=== Task details ===
Write out the data below exactly, beginning with the first line and ending once the line that has "(** A value stored in an" is written.

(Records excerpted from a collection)
(** * librm management: placement of the real-mode stub in base memory

    A shallow embedding of [src/arch/i386/transitions/librm_mgmt.c].

    The C file keeps its state in globals ([installed_librm],
    [allocated_librm]) and in lvalues that [librm.h] declares
    ([librm_base], [inst_rm_stack], [inst_librm_ref_count]).  Here the
    globals are the fields of one [state] record which every function
    takes and returns.  Memory is a total map from linear addresses to
    bytes, the build configuration and the external collaborators (address
    translation, the base memory allocator) are the fields of a [Platform],
    and [lockup ()] is an outcome of its own. *)

From Stdlib Require Import String ZArith List Bool Lia.
Import ListNotations.
Open Scope Z_scope.

(** ** Fixed-width integers *)

(** A value stored in a [uint16_t]. *)
Definition wrap16 (x : Z) : Z := x mod 2 ^ 16.

(** A value stored in an unsigned integer of [bits] bits. *)
Definition wrap (bits : N) (x : Z) : Z := x mod 2 ^ Z.of_N bits.

Definition is_uint16 (x : Z) : Prop := 0 <= x < 2 ^ 16.

(** A 32-bit address, linear or physical. *)
Definition is_addr (a : Z) : Prop := 0 <= a < 2 ^ 32.

(** ** Memory *)

Definition memory : Type := Z -> Byte.byte.

Definition store (m : memory) (a : Z) (b : Byte.byte) : memory :=
  fun x => if x =? a then b else m x.

(** The [n] bytes found at [a], [a+1], ... *)
Definition load_bytes (m : memory) (a : Z) (n : nat) : list Byte.byte :=
  map (fun i => m (a + Z.of_nat i)) (seq 0 n).

Fixpoint store_bytes (m : memory) (a : Z) (bs : list Byte.byte) : memory :=
  match bs with
  | [] => m
  | b :: bs' => store_bytes (store m a b) (a + 1) bs'
  end.

(** Modelled from the spec: [memcpy ( dest, src, n )] of [string.h], which
    is not among the sources.  The spec has install copy the bytes of
    StubImage to the address and uninstall copy the installed content back
    into StubImage: the [n] source bytes are read and then written at
    [dest].  C defines the call for regions that do not overlap; the model
    also covers [dest = src], which the code relies on while
    [installed_librm] still points at the master copy. *)
Definition memcpy (m : memory) (dest src n : Z) : memory :=
  store_bytes m dest (load_bytes m src (Z.to_nat n)).

(** The regions of [n] bytes at [a] and at [b] are the same region or share
    no byte: what a call of [memcpy] between them needs. *)
Definition same_or_apart (a b n : Z) : Prop :=
  a = b \/ a + n <= b \/ b + n <= a.

(** ** Program state *)

(** Calls made to the base memory allocator of [basemem.h]. *)
Inductive event : Type :=
| EvAlloc (size ptr : Z)
| EvFree (ptr size : Z).

Definition is_alloc (e : event) : bool :=
  match e with EvAlloc _ _ => true | EvFree _ _ => false end.

Definition is_free (e : event) : bool :=
  match e with EvAlloc _ _ => false | EvFree _ _ => true end.

Definition allocations (l : list event) : nat := length (filter is_alloc l).
Definition frees (l : list event) : nat := length (filter is_free l).

(** Modelled from the spec: the type of [inst_rm_stack], declared in headers
    that are not among the sources.  The spec describes RealModeStack by
    (segment, current-offset), a real-mode address, so both fields are 16-bit
    as is the [uint16_t] that [copy_to_rm_stack] returns the offset in. *)
Record segoff_t : Type := mk_segoff { segment : Z; offset : Z }.

(** The globals of the file, with the memory they point into.

    Modelled from the spec: [librm_base], [inst_rm_stack] and
    [inst_librm_ref_count] are declared by [librm.h], which is not among the
    sources.  The file reads and assigns them as variables, and the record
    holds their current values.  The spec has the stack bookkeeping stored
    inside the installed image; [mem] does not show the bytes that store
    it, so the theorems on what [librm_init], a push or a pop writes leave
    the bytes of the installed image out. *)
Record state : Type := mk_state {
  mem : memory;
  (** [char *installed_librm]: current location of librm in base memory *)
  installed_librm : Z;
  (** [static int allocated_librm], only ever 0 or 1 *)
  allocated_librm : bool;
  (** physical address of the installed librm *)
  librm_base : Z;
  inst_rm_stack : segoff_t;
  inst_librm_ref_count : Z;
  (** the calls made so far to the base memory allocator, oldest first *)
  basemem_log : list event
}.

Definition set_mem (m : memory) (s : state) : state :=
  mk_state m (installed_librm s) (allocated_librm s) (librm_base s)
           (inst_rm_stack s) (inst_librm_ref_count s) (basemem_log s).

Definition set_installed_librm (a : Z) (s : state) : state :=
  mk_state (mem s) a (allocated_librm s) (librm_base s)
           (inst_rm_stack s) (inst_librm_ref_count s) (basemem_log s).

Definition set_allocated_librm (b : bool) (s : state) : state :=
  mk_state (mem s) (installed_librm s) b (librm_base s)
           (inst_rm_stack s) (inst_librm_ref_count s) (basemem_log s).

Definition set_librm_base (p : Z) (s : state) : state :=
  mk_state (mem s) (installed_librm s) (allocated_librm s) p
           (inst_rm_stack s) (inst_librm_ref_count s) (basemem_log s).

Definition set_inst_rm_stack (k : segoff_t) (s : state) : state :=
  mk_state (mem s) (installed_librm s) (allocated_librm s) (librm_base s)
           k (inst_librm_ref_count s) (basemem_log s).

Definition set_inst_librm_ref_count (c : Z) (s : state) : state :=
  mk_state (mem s) (installed_librm s) (allocated_librm s) (librm_base s)
           (inst_rm_stack s) c (basemem_log s).

Definition log_event (e : event) (s : state) : state :=
  mk_state (mem s) (installed_librm s) (allocated_librm s) (librm_base s)
           (inst_rm_stack s) (inst_librm_ref_count s) (basemem_log s ++ [e]).

Definition set_segment (v : Z) (s : state) : state :=
  set_inst_rm_stack (mk_segoff v (offset (inst_rm_stack s))) s.

Definition set_offset (v : Z) (s : state) : state :=
  set_inst_rm_stack (mk_segoff (segment (inst_rm_stack s)) v) s.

=== Solution to this problem ===
(** * librm management: placement of the real-mode stub in base memory

    A shallow embedding of [src/arch/i386/transitions/librm_mgmt.c].

    The C file keeps its state in globals ([installed_librm],
    [allocated_librm]) and in lvalues that [librm.h] declares
    ([librm_base], [inst_rm_stack], [inst_librm_ref_count]).  Here the
    globals are the fields of one [state] record which every function
    takes and returns.  Memory is a total map from linear addresses to
    bytes, the build configuration and the external collaborators (address
    translation, the base memory allocator) are the fields of a [Platform],
    and [lockup ()] is an outcome of its own. *)

From Stdlib Require Import String ZArith List Bool Lia.
Import ListNotations.
Open Scope Z_scope.

(** ** Fixed-width integers *)

(** A value stored in a [uint16_t]. *)
Definition wrap16 (x : Z) : Z := x mod 2 ^ 16.

(** A value stored in an unsigned integer of [bits] bits. *)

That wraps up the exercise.